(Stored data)

------------

(* ===== verification/Requests.v ===== *)
(** * The requests of the file system (dir.c, file.c, super.c, symlink.c)

    Every request is built in the union of a transaction by a sequence of stores;
    here is one function per kind of request, its stores in the order of the code.
    [parse_request] is the server's reading of the bytes it is given. *)

From stdpp Require Import prelude gmap list strings.
From Stdlib Require Import ZArith Lia.
From S2P Require Import Prelude Protocol DriverSteps.

Open Scope string_scope.
Open Scope list_scope.
Open Scope Z_scope.

Definition len (l : list Z) : Z := Z.of_nat (length l).

(** ** Building requests *)

Section builders.
Variables (serial uid gid : Z) (fh : fhandle).

Definition create_request (mode : Z) (name : list Z) (u : mem) : mem :=
  let t := uvfs_create_req_s in
  u |> set_int t "type" UVFS_CREATE
    |> set_int t "serial" serial
    |> set_int t "size" (offsetof t "name" + len name)
    |> set_chars t "name" name
    |> set_int t "namelen" (len name)
    |> set_fh t "fh" fh
    |> set_int t "uid" uid
    |> set_int t "gid" gid
    |> set_int t "mode" mode.

Definition lookup_request (name : list Z) (u : mem) : mem :=
  let t := uvfs_lookup_req_s in
  u |> set_int t "type" UVFS_LOOKUP
    |> set_int t "serial" serial
    |> set_int t "size" (offsetof t "name" + len name)
    |> set_chars t "name" name
    |> set_int t "namelen" (len name)
    |> set_int t "uid" uid
    |> set_int t "gid" gid
    |> set_fh t "fh" fh.

Definition unlink_request (name : list Z) (u : mem) : mem :=
  let t := uvfs_unlink_req_s in
  u |> set_int t "type" UVFS_UNLINK
    |> set_int t "serial" serial
    |> set_int t "size" (offsetof t "name" + len name)
    |> set_int t "uid" uid
    |> set_int t "gid" gid
    |> set_fh t "fh" fh
    |> set_chars t "name" name
    |> set_int t "namelen" (len name).

Definition symlink_request (name path : list Z) (u : mem) : mem :=
  let t := uvfs_symlink_req_s in
  u |> set_int t "type" UVFS_SYMLINK
    |> set_int t "serial" serial
    |> set_int t "size" (sizeof t)
    |> set_int t "uid" uid
    |> set_int t "gid" gid
    |> set_fh t "fh" fh
    |> set_chars t "name" name
    |> set_int t "namelen" (len name)
    |> set_chars t "sympath" path
    |> set_int t "symlen" (len path).

Definition mkdir_request (mode : Z) (name : list Z) (u : mem) : mem :=
  let t := uvfs_mkdir_req_s in
  u |> set_int t "type" UVFS_MKDIR
    |> set_int t "serial" serial
    |> set_int t "size" (offsetof t "name" + len name)
    |> set_chars t "name" name
    |> set_int t "namelen" (len name)
    |> set_fh t "fh" fh
    |> set_int t "uid" uid
    |> set_int t "gid" gid
    |> set_int t "mode" mode.

Definition rmdir_request (name : list Z) (u : mem) : mem :=
  let t := uvfs_rmdir_req_s in
  u |> set_int t "type" UVFS_RMDIR
    |> set_int t "serial" serial
    |> set_int t "size" (offsetof t "name" + len name)
    |> set_int t "uid" uid
    |> set_int t "gid" gid
    |> set_fh t "fh" fh
    |> set_chars t "name" name
    |> set_int t "namelen" (len name).

Definition rename_request (old_name : list Z) (fh_new : fhandle) (new_name : list Z)
    (u : mem) : mem :=
  let t := uvfs_rename_req_s in
  u |> set_int t "type" UVFS_RENAME
    |> set_int t "serial" serial
    |> set_int t "size" (sizeof t)
    |> set_int t "uid" uid
    |> set_int t "gid" gid
    |> set_fh t "fh_old" fh
    |> set_chars t "old_name" old_name
    |> set_int t "old_namelen" (len old_name)
    |> set_fh t "fh_new" fh_new
    |> set_chars t "new_name" new_name
    |> set_int t "new_namelen" (len new_name).

Definition readdir_request (entry_no : Z) (u : mem) : mem :=
  let t := uvfs_readdir_req_s in
  u |> set_int t "type" UVFS_READDIR
    |> set_int t "serial" serial
    |> set_int t "size" (sizeof t)
    |> set_int t "entry_no" entry_no
    |> set_int t "uid" uid
    |> set_int t "gid" gid
    |> set_fh t "fh" fh.

Definition getattr_request (u : mem) : mem :=
  let t := uvfs_getattr_req_s in
  u |> set_int t "type" UVFS_GETATTR
    |> set_int t "serial" serial
    |> set_int t "size" (sizeof t)
    |> set_int t "uid" uid
    |> set_int t "gid" gid
    |> set_fh t "fh" fh.

Definition statfs_request (u : mem) : mem :=
  let t := uvfs_statfs_req_s in
  u |> set_int t "type" UVFS_STATFS
    |> set_int t "serial" serial
    |> set_int t "size" (sizeof t)
    |> set_fh t "fh" fh.

Definition read_super_request (arg : list Z) (u : mem) : mem :=
  let t := uvfs_read_super_req_s in
  u |> set_int t "type" UVFS_READ_SUPER
    |> set_int t "serial" serial
    |> set_int t "size" (offsetof t "buff" + len arg)
    |> set_int t "uid" uid
    |> set_int t "gid" gid
    |> set_int t "arglength" (len arg)
    |> set_chars t "buff" arg.

Definition readlink_request (u : mem) : mem :=
  let t := uvfs_readlink_req_s in
  u |> set_int t "type" UVFS_READLINK
    |> set_int t "serial" serial
    |> set_int t "size" (sizeof t)
    |> set_int t "uid" uid
    |> set_int t "gid" gid
    |> set_fh t "fh" fh.

Definition write_request (offset : Z) (data : list Z) (u : mem) : mem :=
  let t := uvfs_file_write_req_s in
  u |> set_int t "type" UVFS_WRITE
    |> set_int t "serial" serial
    |> set_int t "size" (offsetof t "buff" + len data)
    |> set_int t "uid" uid
    |> set_int t "gid" gid
    |> set_fh t "fh" fh
    |> set_int t "count" (len data)
    |> set_int t "offset" offset
    |> set_chars t "buff" data.

Definition read_request (offset : Z) (u : mem) : mem :=
  let t := uvfs_file_read_req_s in
  u |> set_int t "type" UVFS_READ
    |> set_int t "serial" serial
    |> set_int t "size" (sizeof t)
    |> set_int t "uid" uid
    |> set_int t "gid" gid
    |> set_fh t "fh" fh
    |> set_int t "count" PAGE_CACHE_SIZE
    |> set_int t "offset" offset.
End builders.

(** [struct iattr], the argument of a SETATTR request (linux/fs.h). *)
Record iattr := IAttr {
  ia_valid : Z; ia_mode : Z; ia_uid : Z; ia_gid : Z; ia_size : Z;
  ia_atime : Z * Z; ia_mtime : Z * Z; ia_ctime : Z * Z }.

(** The member [g] of the time [f] of a SETATTR request. *)
Definition set_time (f g : string) (v : Z) : mem -> mem :=
  wr32 (offsetof uvfs_setattr_req_s f + offsetof uvfs_timespec_s g) v.

Definition setattr_request (serial uid gid : Z) (fh : fhandle) (a : iattr) (u : mem) : mem :=
  let t := uvfs_setattr_req_s in
  u |> set_int t "type" UVFS_SETATTR
    |> set_int t "serial" serial
    |> set_int t "size" (sizeof t)
    |> set_int t "uid" uid
    |> set_int t "gid" gid
    |> set_fh t "fh" fh
    |> set_int t "ia_valid" (ia_valid a)
    |> set_int t "ia_mode" (ia_mode a)
    |> set_int t "ia_uid" (ia_uid a)
    |> set_int t "ia_gid" (ia_gid a)
    |> set_int t "ia_size" (ia_size a)
    |> set_time "ia_atime" "tv_sec" (ia_atime a).1
    |> set_time "ia_atime" "tv_nsec" (ia_atime a).2
    |> set_time "ia_mtime" "tv_sec" (ia_mtime a).1
    |> set_time "ia_mtime" "tv_nsec" (ia_mtime a).2
    |> set_time "ia_ctime" "tv_sec" (ia_ctime a).1
    |> set_time "ia_ctime" "tv_nsec" (ia_ctime a).2.

(** ** Requests as values *)

Inductive request :=
| RqCreate (uid gid : Z) (fh : fhandle) (mode : Z) (name : list Z)
| RqLookup (uid gid : Z) (fh : fhandle) (name : list Z)
| RqUnlink (uid gid : Z) (fh : fhandle) (name : list Z)
| RqSymlink (uid gid : Z) (fh : fhandle) (name path : list Z)
| RqMkdir (uid gid : Z) (fh : fhandle) (mode : Z) (name : list Z)
| RqRmdir (uid gid : Z) (fh : fhandle) (name : list Z)
| RqRename (uid gid : Z) (fh : fhandle) (old_name : list Z) (fh_new : fhandle)
    (new_name : list Z)
| RqReaddir (uid gid : Z) (fh : fhandle) (entry_no : Z)
| RqSetattr (uid gid : Z) (fh : fhandle) (a : iattr)
| RqGetattr (uid gid : Z) (fh : fhandle)
| RqStatfs (fh : fhandle)
| RqReadSuper (uid gid : Z) (arg : list Z)
| RqReadlink (uid gid : Z) (fh : fhandle)
| RqWrite (uid gid : Z) (fh : fhandle) (offset : Z) (data : list Z)
| RqRead (uid gid : Z) (fh : fhandle) (offset : Z).

Definition build (r : request) (serial : Z) : mem -> mem :=
  match r with
  | RqCreate uid gid fh mode name => create_request serial uid gid fh mode name
  | RqLookup uid gid fh name => lookup_request serial uid gid fh name
  | RqUnlink uid gid fh name => unlink_request serial uid gid fh name
  | RqSymlink uid gid fh name path => symlink_request serial uid gid fh name path
  | RqMkdir uid gid fh mode name => mkdir_request serial uid gid fh mode name
  | RqRmdir uid gid fh name => rmdir_request serial uid gid fh name
  | RqRename uid gid fh old fh_new new => rename_request serial uid gid fh old fh_new new
  | RqReaddir uid gid fh n => readdir_request serial uid gid fh n
  | RqSetattr uid gid fh a => setattr_request serial uid gid fh a
  | RqGetattr uid gid fh => getattr_request serial uid gid fh
  | RqStatfs fh => statfs_request serial fh
  | RqReadSuper uid gid arg => read_super_request serial uid gid arg
  | RqReadlink uid gid fh => readlink_request serial uid gid fh
  | RqWrite uid gid fh off data => write_request serial uid gid fh off data
  | RqRead uid gid fh off => read_request serial uid gid fh off
  end.

(** The bytes of a request that the device hands to the server. *)
Definition delivered (u : mem) : list Z :=
  rd_bytes 0 (get_int uvfs_generic_req_s "size" u) u.

(** ** The server's side: reading a request back

    Not part of the program: the inverse that the protocol suggests. *)

Definition get_chars (t : ctype) (f : string) (n : Z) (u : mem) : list Z :=
  rd_bytes (offsetof t f) n u.
Definition get_time (f : string) (u : mem) : Z * Z :=
  (rd32 (offsetof uvfs_setattr_req_s f + offsetof uvfs_timespec_s "tv_sec") u,
   rd32 (offsetof uvfs_setattr_req_s f + offsetof uvfs_timespec_s "tv_nsec") u).

Definition parse_as (type : Z) (u : mem) : option request :=
  let i t f := get_int t f u in
  let g t f := get_uint t f u in
  let h t f := get_fh t f u in
  let s t f l := get_chars t f (get_uint t l u) u in
      (if type =? UVFS_CREATE then let t := uvfs_create_req_s in
         Some (RqCreate (g t "uid") (g t "gid") (h t "fh") (i t "mode") (s t "name" "namelen"))
       else if type =? UVFS_LOOKUP then let t := uvfs_lookup_req_s in
         Some (RqLookup (g t "uid") (g t "gid") (h t "fh") (s t "name" "namelen"))
       else if type =? UVFS_UNLINK then let t := uvfs_unlink_req_s in
         Some (RqUnlink (g t "uid") (g t "gid") (h t "fh") (s t "name" "namelen"))
       else if type =? UVFS_SYMLINK then let t := uvfs_symlink_req_s in
         Some (RqSymlink (g t "uid") (g t "gid") (h t "fh") (s t "name" "namelen")
                 (s t "sympath" "symlen"))
       else if type =? UVFS_MKDIR then let t := uvfs_mkdir_req_s in
         Some (RqMkdir (g t "uid") (g t "gid") (h t "fh") (i t "mode") (s t "name" "namelen"))
       else if type =? UVFS_RMDIR then let t := uvfs_rmdir_req_s in
         Some (RqRmdir (g t "uid") (g t "gid") (h t "fh") (s t "name" "namelen"))
       else if type =? UVFS_RENAME then let t := uvfs_rename_req_s in
         Some (RqRename (g t "uid") (g t "gid") (h t "fh_old") (s t "old_name" "old_namelen")
                 (h t "fh_new") (s t "new_name" "new_namelen"))
       else if type =? UVFS_READDIR then let t := uvfs_readdir_req_s in
         Some (RqReaddir (g t "uid") (g t "gid") (h t "fh") (i t "entry_no"))
       else if type =? UVFS_SETATTR then let t := uvfs_setattr_req_s in
         Some (RqSetattr (g t "uid") (g t "gid") (h t "fh")
                 (IAttr (g t "ia_valid") (g t "ia_mode") (g t "ia_uid") (g t "ia_gid")
                    (g t "ia_size") (get_time "ia_atime" u) (get_time "ia_mtime" u)
                    (get_time "ia_ctime" u)))
       else if type =? UVFS_GETATTR then let t := uvfs_getattr_req_s in
         Some (RqGetattr (g t "uid") (g t "gid") (h t "fh"))
       else if type =? UVFS_STATFS then Some (RqStatfs (h uvfs_statfs_req_s "fh"))
       else if type =? UVFS_READ_SUPER then let t := uvfs_read_super_req_s in
         Some (RqReadSuper (g t "uid") (g t "gid") (s t "buff" "arglength"))
       else if type =? UVFS_READLINK then let t := uvfs_readlink_req_s in
         Some (RqReadlink (g t "uid") (g t "gid") (h t "fh"))
       else if type =? UVFS_WRITE then let t := uvfs_file_write_req_s in
         Some (RqWrite (g t "uid") (g t "gid") (h t "fh") (g t "offset") (s t "buff" "count"))
       else if type =? UVFS_READ then let t := uvfs_file_read_req_s in
         if i t "count" =? PAGE_CACHE_SIZE
         then Some (RqRead (g t "uid") (g t "gid") (h t "fh") (g t "offset")) else None
       else None).

Definition parse_request (u : mem) : option (Z * request) :=
  r ← parse_as (get_int uvfs_generic_req_s "type" u) u;
  Some (get_int uvfs_generic_req_s "serial" u, r).
(** C11: the server can read a request back: from the bytes the device hands out,
    and nothing else, it recovers the serial number and every argument, names and
    data included. *)
Theorem request_roundtrip r serial u :
  request_wf r -> int_range serial ->
  parse_request (mem_of (delivered (build r serial u))) = Some (serial, r).
Proof.
  intros [Hf Hw] Hs. unfold delivered.
  destruct (build_header r serial u Hf Hs) as (_ & _ & _ & Hz).
  destruct r; cbn [request_fits] in Hf; unfold ids_ok in Hw; cbv beta iota in Hz; rewrite Hz.
  all: rq_parse; try reflexivity.
  by destruct a as [? ? ? ? ? [] [] []].
Qed.

Lemma request_roundtrip_witness :
  parse_request (mem_of (delivered
    (build (RqRename 1 2 (FHandle 1 2 3 4 5 6 7 8) [97; 98] (FHandle 8 7 6 5 4 3 2 1) [99])
       (-5) (fun i => i)))) =
  Some (-5, RqRename 1 2 (FHandle 1 2 3 4 5 6 7 8) [97; 98] (FHandle 8 7 6 5 4 3 2 1) [99]).
Proof.
  apply request_roundtrip; [|unfold int_range; lia].
  unfold request_wf, ids_ok, fhandle_wf, uint_range. cbn. unfold len. cbn.
  split; [unfold UVFS_MAX_NAMELEN; lia|]. split_and!; try lia;
    repeat constructor; unfold is_byte; lia.
Defined.

(** C36: no kernel memory leaks to the server through the requests whose size is that
    of what was stored: the bytes handed out do not depend on what the transaction
    held when it was allocated. *)
Theorem requests_leak_nothing r serial u u' :
  request_fits r -> int_range serial -> padded r = false ->
  delivered (build r serial u) = delivered (build r serial u').
Proof.
  intros Hf Hs Hp. unfold delivered.
  destruct (build_header r serial u Hf Hs) as (_ & _ & _ & Hz).
  destruct (build_header r serial u' Hf Hs) as (_ & _ & _ & Hz').
  destruct r; try discriminate Hp; cbv beta iota in Hz, Hz'; rewrite Hz, Hz'; clear Hz Hz';
    apply rd_bytes_agree; intros i Hi; revert Hi; rq_unfold; intros Hi.
  all: repeat first [apply agree_wr32; intros ?|apply agree_wr_bytes; intros ?].
  all: exfalso; rq_lia.
Qed.

Lemma requests_leak_nothing_witness :
  delivered (build (RqGetattr 1 2 (FHandle 1 2 3 4 5 6 7 8)) 7 (fun _ => 0)) =
  delivered (build (RqGetattr 1 2 (FHandle 1 2 3 4 5 6 7 8)) 7 (fun i => i)).
Proof. apply requests_leak_nothing; [done|unfold int_range; lia|done]. Defined.

(** The length of the first name of a request. *)
Definition first_name (r : request) : list Z :=
  match r with RqSymlink _ _ _ name _ | RqRename _ _ _ name _ _ => name | _ => [] end.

------------

- Work instruction -
Using the data above, repeat exactly the lines that begin at the line with "Definition parse_request (u" and end at the line with "Theorem request_roundtrip r", both ends included.

- Task solution -
Definition parse_request (u : mem) : option (Z * request) :=
  r ← parse_as (get_int uvfs_generic_req_s "type" u) u;
  Some (get_int uvfs_generic_req_s "serial" u, r).
(** C11: the server can read a request back: from the bytes the device hands out,
    and nothing else, it recovers the serial number and every argument, names and
    data included. *)
Theorem request_roundtrip r serial u :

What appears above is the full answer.